Data listing Start Marker

Lemma countTombstones_ok s p d es n : forall a,
  leaf_page s p d es -> (a + n <= length es)%nat ->
  countTombstones s p (Z.of_nat a) n = Ret (tomb_count (sublist a (a + n) es)).
Proof.
  induction n as [|n IH]; intros a Hp Ha; cbn [countTombstones].
  { unfold sublist. by rewrite Nat.add_0_r, Nat.sub_diag. }
  destruct (lookup_lt_is_Some_2 es a) as [[k v] Hx]; [lia|].
  destruct (leaf_page_entry _ _ _ _ _ _ _ Hp Hx) as (e & Ee & _ & _ & Hvl & _ & Hv).
  assert (Hsub : sublist a (a + S n) es = (k, v) :: sublist (S a) (S a + n) es).
  { unfold sublist. rewrite (drop_S es (k, v) a Hx).
    replace (a + S n - a)%nat with (S n) by lia. replace (S a + n - S a)%nat with n by lia. done. }
  rewrite Ee, bind_ret. replace (Z.of_nat a + 1) with (Z.of_nat (S a)) by lia.
  rewrite (IH (S a)), bind_ret by (done || lia). rewrite Hsub, tomb_count_cons, Hvl.
  pose proof (tomb_count_bound (sublist (S a) (S a + n) es)) as Hb.
  assert (Hlen : zlen (sublist (S a) (S a + n) es) <= zlen es).
  { unfold zlen. rewrite sublist_length by lia. lia. }
  pose proof (po_fit _ _ _ _ _ _ Hp). pose proof (po_data _ _ _ _ _ _ Hp).
  destruct v as [|b v]; cbn [is_tomb snd].
  { rewrite zlen_nil. done. }
  rewrite (proj2 (Z.leb_le 1 _)) by (rewrite zlen_cons; pose proof (zlen_nonneg v); lia). cbn [andb].
  assert (Hbyte : byteAt (mem s) (getPtr p + le_valOff e) = b).
  { unfold GetValue in Hv. rewrite Hvl in Hv.
    rewrite <- (Z.add_0_r (_ + _)), <- (nth_load (mem s) _ (zlen (b :: v)) 0), Hv; [done|].
    rewrite zlen_cons. pose proof (zlen_nonneg v). lia. }
  rewrite Hbyte. destruct (b =? FlagTombstone); [|done].
  rewrite u16_id by (unfold is_u16; off_lia). f_equal. lia.
Qed.

Lemma Split_ok s id d es :
  pm_ok s -> live s id -> leaf_ok s id d es -> 1 < avail s -> (2 <= length es)%nat ->
  let mid := (length es / 2)%nat in
  exists l r k s', Split id s = (s', Ret (l, r, k)) /\ es.*1 !! mid = Some k /\
    grew [r; l] s s' /\
    leaf_ok s' l (kv_size (sublist 0 mid es)) (sublist 0 mid es) /\
    leaf_ok s' r (kv_size (sublist mid (length es) es)) (sublist mid (length es) es) /\
    GetTombstoneCount s' l = tomb_count (sublist 0 mid es) /\
    GetTombstoneCount s' r = tomb_count (sublist mid (length es) es).
Proof.
  intros Hpm Hlive Hok Hav Hlen mid. pose proof Hok as [Hp _].
  assert (Hmid : (0 < mid < length es)%nat).
  { unfold mid. split; [apply Nat.div_str_pos; lia|apply Nat.div_lt; lia]. }
  destruct (lookup_lt_is_Some_2 es mid) as [[k v] Hk]; [lia|].
  destruct (leaf_page_entry _ _ _ _ _ _ _ Hp Hk) as (e & Ee & _ & _ & _ & Hkey & _).
  destruct (grew_alloc [] s s (grew_refl s Hpm) ltac:(lia)) as (l & s1 & E1 & Hg1 & _).
  destruct (grew_alloc [l] s s1 Hg1) as (r & s2 & E2 & Hg2 & _).
  { rewrite (gr_avail _ _ _ Hg1). unfold zlen. cbn [length]. lia. }
  destruct (gr_fresh _ _ _ Hg2 l ltac:(right; by left)) as [Hnl _].
  destruct (gr_fresh _ _ _ Hg2 r ltac:(by left)) as [Hnr _].
  assert (Hlr : r <> l).
  { pose proof (gr_nodup _ _ _ Hg2) as Hn. apply NoDup_cons in Hn as [Hn _]. intros ->. apply Hn. by left. }
  assert (Hil : id <> l) by (by intros ->). assert (Hir : id <> r) by (by intros ->).
  pose proof (grew_page _ _ _ _ _ _ _ Hg2 Hlive Hok) as Hok2.
  destruct (BulkInitLeaf_ok s2 id l d es 0 mid Hok2 Hil) as (s3 & E3 & Hl3 & Ho3 & _); [lia|].
  pose proof (grew_only _ _ _ _ _ Hg2 Ho3 Hnl) as Hg3.
  set (ver := u64 (GetVersion s2 id + 1)).
  assert (Hg4 : grew [r; l] s (setField l hVersion ver s3)).
  { eapply grew_only; [exact Hg3|apply only_page_setField|done]. }
  set (s4 := setField l hVersion ver s3) in *.
  pose proof (grew_page _ _ _ _ _ _ _ Hg4 Hlive Hok) as Hok4.
  destruct (BulkInitLeaf_ok s4 id r d es mid (length es) Hok4 Hir) as (s5 & E5 & Hr5 & Ho5 & _); [lia|].
  pose proof (grew_only _ _ _ _ _ Hg4 Ho5 Hnr) as Hg5.
  set (s6 := setField r hVersion ver s5).
  assert (Hg6 : grew [r; l] s s6) by (eapply grew_only; [exact Hg5|apply only_page_setField|done]).
  pose proof (grew_page _ _ _ _ _ _ _ Hg6 Hlive Hok) as [Hp6 _].
  set (s7 := setField l hTombstoneCount (tomb_count (sublist 0 mid es)) s6).
  set (s8 := setField r hTombstoneCount (tomb_count (sublist mid (length es) es)) s7).
  assert (Hbound : forall a b, (a <= b <= length es)%nat -> tomb_count (sublist a b es) mod 256 ^ 2 = tomb_count (sublist a b es)).
  { intros a b Hab. apply Z.mod_small. pose proof (tomb_count_bound (sublist a b es)).
    pose proof (po_fit _ _ _ _ _ _ Hp). pose proof (po_data _ _ _ _ _ _ Hp).
    unfold zlen in *. rewrite sublist_length in * by done. off_lia. }
  exists l, r, k, s8. split; [|split; [|split; [|split; [|split; [|split]]]]].
  - unfold Split. rewrite stM_bind_get. unfold Count. rewrite (po_count _ _ _ _ _ _ Hp). cbv zeta.
    rewrite (proj2 (Z.ltb_ge _ 2)) by (unfold zlen; lia).
    replace (Z.quot (zlen es) 2) with (Z.of_nat mid)
      by (unfold zlen, mid; rewrite Z.quot_div_nonneg by lia; by rewrite Nat2Z.inj_div).
    unfold GetKeyAt. rewrite Ee, bind_ret, stM_bind_lift, Hkey.
    rewrite (stM_bind_ret _ _ _ _ _ (onErr_ret _ _ _ _ _ E1)).
    rewrite (stM_bind_ret _ _ _ _ _ (orFree_ret _ _ _ _ _ _ E2)).
    rewrite (stM_bind_ret _ _ s2 s8 tt); [done|]. unfold splitFill. rewrite stM_bind_get. cbv zeta.
    rewrite (stM_bind_ret _ _ _ _ _ (orFree_ret _ _ _ _ _ _ E3)). fold ver.
    unfold SetVersion. rewrite stM_bind_modify. fold s4.
    change (zlen es) with (Z.of_nat (length es)).
    rewrite (stM_bind_ret _ _ _ _ _ (orFree_ret _ _ _ _ _ _ E5)). rewrite stM_bind_modify. fold s6.
    rewrite stM_bind_get. change 0 with (Z.of_nat 0).
    rewrite (countTombstones_ok s6 id d es _ 0 Hp6) by lia. rewrite stM_bind_lift.
    rewrite (countTombstones_ok s6 id d es _ mid Hp6) by lia. rewrite stM_bind_lift.
    rewrite Nat2Z.id. replace (mid + Z.to_nat (Z.of_nat (length es) - Z.of_nat mid))%nat with (length es) by lia.
    reflexivity.
  - rewrite list_lookup_fmap, Hk. done.
  - assert (Hg7 : grew [r; l] s s7) by (eapply grew_only; [exact Hg6|apply only_page_setField|exact Hnl]).
    eapply grew_only; [exact Hg7|apply only_page_setField|exact Hnr].
  - apply (page_ok_other _ s7 s8 l r); [apply only_page_setField|by apply not_eq_sym|].
    apply (page_ok_setField _ s6 l); [done|done|].
    apply (page_ok_other _ s5 s6 l r); [apply only_page_setField|by apply not_eq_sym|].
    apply (page_ok_other _ s4 s5 l r); [exact Ho5|by apply not_eq_sym|]. by apply (page_ok_setField _ s3 l).
  - apply (page_ok_setField _ s7 r); [done|done|].
    apply (page_ok_other _ s6 s7 r l); [apply only_page_setField|done|]. by apply (page_ok_setField _ s5 r).
  - unfold GetTombstoneCount, s8. rewrite getField_setField_page by (by apply not_eq_sym). unfold s7.
    rewrite getField_setField_same. apply Hbound. lia.
  - unfold GetTombstoneCount, s8. rewrite getField_setField_same. apply Hbound. lia.
Qed.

Data listing End Marker

• _Directions for this task_
Going from the line that has "rewrite Nat2Z.id. replace" through the last line of the entries, retype each line exactly as given and add nothing.

• _Task solution_
    rewrite Nat2Z.id. replace (mid + Z.to_nat (Z.of_nat (length es) - Z.of_nat mid))%nat with (length es) by lia.
    reflexivity.
  - rewrite list_lookup_fmap, Hk. done.
  - assert (Hg7 : grew [r; l] s s7) by (eapply grew_only; [exact Hg6|apply only_page_setField|exact Hnl]).
    eapply grew_only; [exact Hg7|apply only_page_setField|exact Hnr].
  - apply (page_ok_other _ s7 s8 l r); [apply only_page_setField|by apply not_eq_sym|].
    apply (page_ok_setField _ s6 l); [done|done|].
    apply (page_ok_other _ s5 s6 l r); [apply only_page_setField|by apply not_eq_sym|].
    apply (page_ok_other _ s4 s5 l r); [exact Ho5|by apply not_eq_sym|]. by apply (page_ok_setField _ s3 l).
  - apply (page_ok_setField _ s7 r); [done|done|].
    apply (page_ok_other _ s6 s7 r l); [apply only_page_setField|done|]. by apply (page_ok_setField _ s5 r).
  - unfold GetTombstoneCount, s8. rewrite getField_setField_page by (by apply not_eq_sym). unfold s7.
    rewrite getField_setField_same. apply Hbound. lia.
  - unfold GetTombstoneCount, s8. rewrite getField_setField_same. apply Hbound. lia.
Qed.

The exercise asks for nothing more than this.